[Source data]
(** One step of a symbolic run; branches on conditions. *)
Ltac wp_step :=
  match goal with
  | |- wp (_ ≫= _) _ _ => apply wp_bind
  | |- wp (mret _) _ _ => apply wp_ret; cbn beta iota
  | |- wp (raise _) _ _ => apply wp_raise; cbn beta iota
  | |- wp (modify _) _ _ => apply wp_modify; cbn beta iota
  | |- wp (gets _) _ _ => apply wp_gets; cbn beta iota
  | |- wp get_st _ _ => apply wp_get; cbn beta iota
  | |- wp (emit _) _ _ => apply wp_emit; cbn beta iota
  | |- wp (when ?b _) _ _ => destruct b eqn:?; unfold when
  | |- wp (assert_ ?b _) _ _ => destruct b eqn:?; unfold assert_
  | |- wp (if ?b then _ else _) _ _ => destruct b eqn:?
  end.

(** A loop whose turns do not fail: what a turn establishes for its element, and the other
    turns keep because they only go forward in [G], holds of every element at the end. *)
Lemma for_each_holds {St Ex Out B} (I : St → Prop) (P : B → St → Prop) (G : St → St → Prop)
    `{!PreOrder G} (l : list B) (f : B → M St Ex Out unit) s :
  (∀ x s s', P x s → G s s' → P x s') →
  (∀ x s, x ∈ l → I s → ∃ o s', f x s = (o, s', Ret tt) ∧ I s' ∧ P x s' ∧ G s s') →
  I s →
  ∃ o s', for_each l f s = (o, s', Ret tt) ∧ I s' ∧ (∀ x, x ∈ l → P x s') ∧ G s s'.
Proof.
  intros HP. revert s. induction l as [|x l IH]; intros s Hf Hs.
  { exists [], s. split_and!; try done. intros x Hx. by apply not_elem_of_nil in Hx. }
  destruct (Hf x s (list_elem_of_here _ _) Hs) as (o1 & s1 & E1 & H1 & Px & Hk1).
  destruct (IH s1) as (o2 & s2 & E2 & H2 & Hall & Hk2); [|done|].
  { intros y s0 Hy. apply Hf. by apply list_elem_of_further. }
  exists (o1 ++ o2), s2. cbn [for_each]. unfold mbind, M_bind. rewrite E1, E2.
  split_and!; [done|done| |by etransitivity]. intros y [->|Hy]%elem_of_cons; eauto.
Qed.

(** A loop whose turns do not fail does not fail. *)
Lemma for_each_returns {St Ex Out B} (l : list B) (f : B → M St Ex Out unit) s :
  (∀ x s, result (f x) s = Ret tt) → result (for_each l f) s = Ret tt.
Proof.
  intros Hf. revert s. induction l as [|x l IH]; intros s; [done|]. cbn [for_each].
  specialize (Hf x s). unfold result, mbind, M_bind in *.
  destruct (f x s) as [[o1 s1] r1]. cbn in Hf. subst. specialize (IH s1).
  by destruct (for_each l f s1) as [[o2 s2] r2].
Qed.

(** ** Invariants *)

Section preserves.
Context {St Ex Out : Type}.
Implicit Types (I : St → Prop).

(** Whatever [m] does, an exception included, it keeps the invariant. *)
Definition preserves I {A} (m : M St Ex Out A) : Prop :=
  ∀ s, I s → I (final m s).

Lemma preserves_ret I {A} (a : A) : preserves I (mret a : M St Ex Out A).
Proof. by intros s Hs. Qed.

Lemma preserves_raise I {A} (e : Ex) : preserves I (raise e : M St Ex Out A).
Proof. by intros s Hs. Qed.

Lemma preserves_gets I {A} (f : St → A) : preserves I (gets f : M St Ex Out A).
Proof. by intros s Hs. Qed.

Lemma preserves_get I : preserves I (get_st : M St Ex Out St).
Proof. by intros s Hs. Qed.

Lemma preserves_emit I o : preserves I (emit o : M St Ex Out unit).
Proof. by intros s Hs. Qed.

Lemma preserves_emits I os : preserves I (emits os : M St Ex Out unit).
Proof. by intros s Hs. Qed.

Lemma preserves_modify I f :
  (∀ s, I s → I (f s)) → preserves I (modify f : M St Ex Out unit).
Proof. intros H s Hs. by apply H. Qed.

Lemma preserves_bind I {A B} (m : M St Ex Out A) (k : A → M St Ex Out B) :
  preserves I m → (∀ a, preserves I (k a)) → preserves I (m ≫= k).
Proof.
  intros Hm Hk s Hs. specialize (Hm s Hs).
  unfold final, mbind, M_bind in *.
  destruct (m s) as [[o1 s1] [a|e]]; cbn in *; [|done].
  specialize (Hk a s1 Hm). unfold final in Hk.
  by destruct (k a s1) as [[o2 s2] r2].
Qed.

(** The state read by [get_st] may be used to establish the invariant. *)
Lemma preserves_get_bind I {B} (k : St → M St Ex Out B) :
  (∀ s, I s → I (final (k s) s)) → preserves I (get_st ≫= k).
Proof.
  intros H s Hs. specialize (H s Hs).
  unfold final, mbind, M_bind, get_st in *. cbn.
  by destruct (k s s) as [[o2 s2] r2].
Qed.

Lemma preserves_gets_bind I {A B} (f : St → A) (k : A → M St Ex Out B) :
  (∀ s, I s → preserves I (k (f s))) → preserves I (gets f ≫= k).
Proof.
  intros H s Hs. specialize (H s Hs s Hs).
  unfold final, mbind, M_bind, gets in *.
  by destruct (k (f s) s) as [[o2 s2] r2].
Qed.

Lemma preserves_when I b (m : M St Ex Out unit) :
  preserves I m → preserves I (when b m).
Proof. destruct b; cbn; auto using preserves_ret. Qed.

Lemma preserves_assert I b e : preserves I (assert_ b e : M St Ex Out unit).
Proof. destruct b; cbn; auto using preserves_ret, preserves_raise. Qed.

Lemma preserves_or_raise I {A} (o : option A) e :
  preserves I (or_raise o e : M St Ex Out A).
Proof. destruct o; cbn; auto using preserves_ret, preserves_raise. Qed.

Lemma preserves_for_each I {B} (l : list B) (f : B → M St Ex Out unit) :
  (∀ x, x ∈ l → preserves I (f x)) → preserves I (for_each l f).
Proof.
  induction l as [|x l IH]; intros H; cbn; [apply preserves_ret|].
  apply preserves_bind; [apply H; set_solver|].
  intros _. apply IH. intros y Hy. apply H. set_solver.
Qed.

Lemma preserves_try I {A} (m : M St Ex Out A) h :
  preserves I m → (∀ e m', h e = Some m' → preserves I m') →
  preserves I (try_with m h).
Proof.
  intros Hm Hh s Hs. specialize (Hm s Hs).
  unfold final, try_with in *.
  destruct (m s) as [[o1 s1] [a|e]]; cbn in *; [done|].
  destruct (h e) as [m'|] eqn:He; [|done].
  specialize (Hh e m' He s1 Hm). unfold final in Hh.
  by destruct (m' s1) as [[o2 s2] r2].
Qed.
End preserves.

(** ** What the outputs tell *)

Section tracks.
Context {St Ex Out V : Type} (see : V → Out → V) (J : St → V → Prop).

(** Whatever [m] does, an exception included, keeps a relation between the state and what an
    observer of the outputs has seen. *)
Definition tracks {A} (m : M St Ex Out A) : Prop :=
  ∀ s v, J s v → J (final m s) (foldl see v (outputs m s)).

Lemma tracks_ret {A} (a : A) : tracks (mret a).
Proof. by intros s v H. Qed.

Lemma tracks_raise {A} (e : Ex) : tracks (raise e : M St Ex Out A).
Proof. by intros s v H. Qed.

Lemma tracks_gets {A} (f : St → A) : tracks (gets f).
Proof. by intros s v H. Qed.

Lemma tracks_modify f : (∀ s v, J s v → J (f s) v) → tracks (modify f).
Proof. intros H s v Hs. by apply H. Qed.

Lemma tracks_emit o : (∀ s v, J s v → J s (see v o)) → tracks (emit o).
Proof. intros H s v Hs. by apply H. Qed.

Lemma tracks_or_raise {A} (o : option A) e : tracks (or_raise o e).
Proof. by destruct o; intros s v H. Qed.

Lemma tracks_bind {A B} (m : M St Ex Out A) (k : A → M St Ex Out B) :
  tracks m → (∀ a, tracks (k a)) → tracks (m ≫= k).
Proof.
  intros Hm Hk s v Hs. specialize (Hm s v Hs). unfold final, outputs, mbind, M_bind in *.
  destruct (m s) as [[o1 s1] [a|e]]; cbn in *; [|done].
  specialize (Hk a s1 _ Hm). unfold final, outputs in Hk.
  destruct (k a s1) as [[o2 s2] r2]. cbn in *. by rewrite foldl_app.
Qed.

Lemma tracks_get_bind {B} (k : St → M St Ex Out B) :
  (∀ s v, J s v → J (final (k s) s) (foldl see v (outputs (k s) s))) → tracks (get_st ≫= k).
Proof. intros H s v Hs. unfold final, outputs. rewrite get_bind. by apply H. Qed.

Lemma tracks_when b (m : M St Ex Out unit) : tracks m → tracks (when b m).
Proof. destruct b; cbn; auto using tracks_ret. Qed.

Lemma tracks_for_each {B} (l : list B) (f : B → M St Ex Out unit) :
  (∀ x, tracks (f x)) → tracks (for_each l f).
Proof.
  intros H. induction l as [|x l IH]; cbn; [apply tracks_ret|]. by apply tracks_bind.
Qed.

Lemma tracks_try {A} (m : M St Ex Out A) h :
  tracks m → (∀ e m', h e = Some m' → tracks m') → tracks (try_with m h).
Proof.
  intros Hm Hh s v Hs. specialize (Hm s v Hs). unfold final, outputs, try_with in *.
  destruct (m s) as [[o1 s1] [a|e]]; cbn in *; [done|].
  destruct (h e) as [m'|] eqn:He; [|done].
  specialize (Hh e m' He s1 _ Hm). unfold final, outputs in Hh.
  destruct (m' s1) as [[o2 s2] r2]. cbn in *. by rewrite foldl_app.
Qed.
End tracks.

Create HintDb pres.
#[export] Hint Resolve preserves_ret preserves_raise preserves_gets preserves_get
  preserves_emit preserves_emits preserves_assert preserves_or_raise : pres.

(** Discharges [preserves I m] down to the assignments of [m]. *)
Ltac preserve_step :=
  match goal with
  | |- preserves _ (_ ≫= _) => apply preserves_bind; [|intros ?]
  | |- preserves _ (when _ _) => apply preserves_when
  | |- preserves _ (for_each _ _) => apply preserves_for_each; intros ? ?
  | |- preserves _ (modify _) => apply preserves_modify; intros ? ?
  | |- preserves _ _ => solve [eauto with pres]
  | |- preserves _ (match ?x with _ => _ end) => destruct x eqn:?
  end.
Ltac preserve := repeat preserve_step.

(** ** Reachability *)

Section reach.
Context {St Op : Type} (init : St → Prop) (step : St → Op → St → Prop).

Inductive reachable : St → Prop :=
| reach_init s : init s → reachable s
| reach_step s op s' : reachable s → step s op s' → reachable s'.

Lemma reachable_inv (I : St → Prop) :
  (∀ s, init s → I s) →
  (∀ s op s', I s → step s op s' → I s') →
  ∀ s, reachable s → I s.
Proof. intros Hi Hs s Hr. induction Hr; eauto. Qed.
End reach.

(** ** Pure fallible code *)

Section outcome.
Context {Ex : Type}.

#[global] Instance outcome_ret : MRet (outcome Ex) := λ A, Ret.

#[global] Instance outcome_bind : MBind (outcome Ex) :=
  λ A B k m, match m with Ret a => k a | Raise e => Raise e end.

Definition is_ret {A} (m : outcome Ex A) : bool :=
  match m with Ret _ => true | Raise _ => false end.

(** Runs fallible code inside the state monad. *)
Definition lift {St Out A} (m : outcome Ex A) : M St Ex Out A := λ s, ([], s, m).
End outcome.

Lemma lift_ret_bind {Ex St Out A B} (a : A) (f : A → M St Ex Out B) s :
  (lift (Ret a) ≫= f) s = f a s.
Proof. unfold mbind, M_bind, lift. by destruct (f a s) as [[? ?] ?]. Qed.

#[export] Instance outcome_eq_dec {Ex A} `{EqDecision Ex, EqDecision A} : EqDecision (outcome Ex A).
Proof. solve_decision. Defined.

(** Truth value of a list or a dictionary. *)
Definition nonempty {A} (l : list A) : bool :=
  match l with [] => false | _ :: _ => true end.

(** The exceptions of Python's standard library the code raises, and the classes
    the program derives from [RyuException] or its own base classes.  [OutOfFuel] is
    no exception of the program: a loop with a bound on its iterations raises it
    when the bound is reached, and the loops' theorems show it is not. *)
Inductive pyexn :=
| AssertionError
| AttributeError
| IndexError
| KeyError
| TypeError
| ValueError
| UnboundLocalError
| RuntimeError
| StructError
| RyuException (name : string)
| OutOfFuel.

Your instructions –
Give back the records above exactly, limited to the lines between the one holding "Lemma preserves_emits I" and the one holding "intros H s Hs. specialize (H s Hs).", inclusive.

Response area –
Lemma preserves_emits I os : preserves I (emits os : M St Ex Out unit).
Proof. by intros s Hs. Qed.

Lemma preserves_modify I f :
  (∀ s, I s → I (f s)) → preserves I (modify f : M St Ex Out unit).
Proof. intros H s Hs. by apply H. Qed.

Lemma preserves_bind I {A B} (m : M St Ex Out A) (k : A → M St Ex Out B) :
  preserves I m → (∀ a, preserves I (k a)) → preserves I (m ≫= k).
Proof.
  intros Hm Hk s Hs. specialize (Hm s Hs).
  unfold final, mbind, M_bind in *.
  destruct (m s) as [[o1 s1] [a|e]]; cbn in *; [|done].
  specialize (Hk a s1 Hm). unfold final in Hk.
  by destruct (k a s1) as [[o2 s2] r2].
Qed.

(** The state read by [get_st] may be used to establish the invariant. *)
Lemma preserves_get_bind I {B} (k : St → M St Ex Out B) :
  (∀ s, I s → I (final (k s) s)) → preserves I (get_st ≫= k).
Proof.
  intros H s Hs. specialize (H s Hs).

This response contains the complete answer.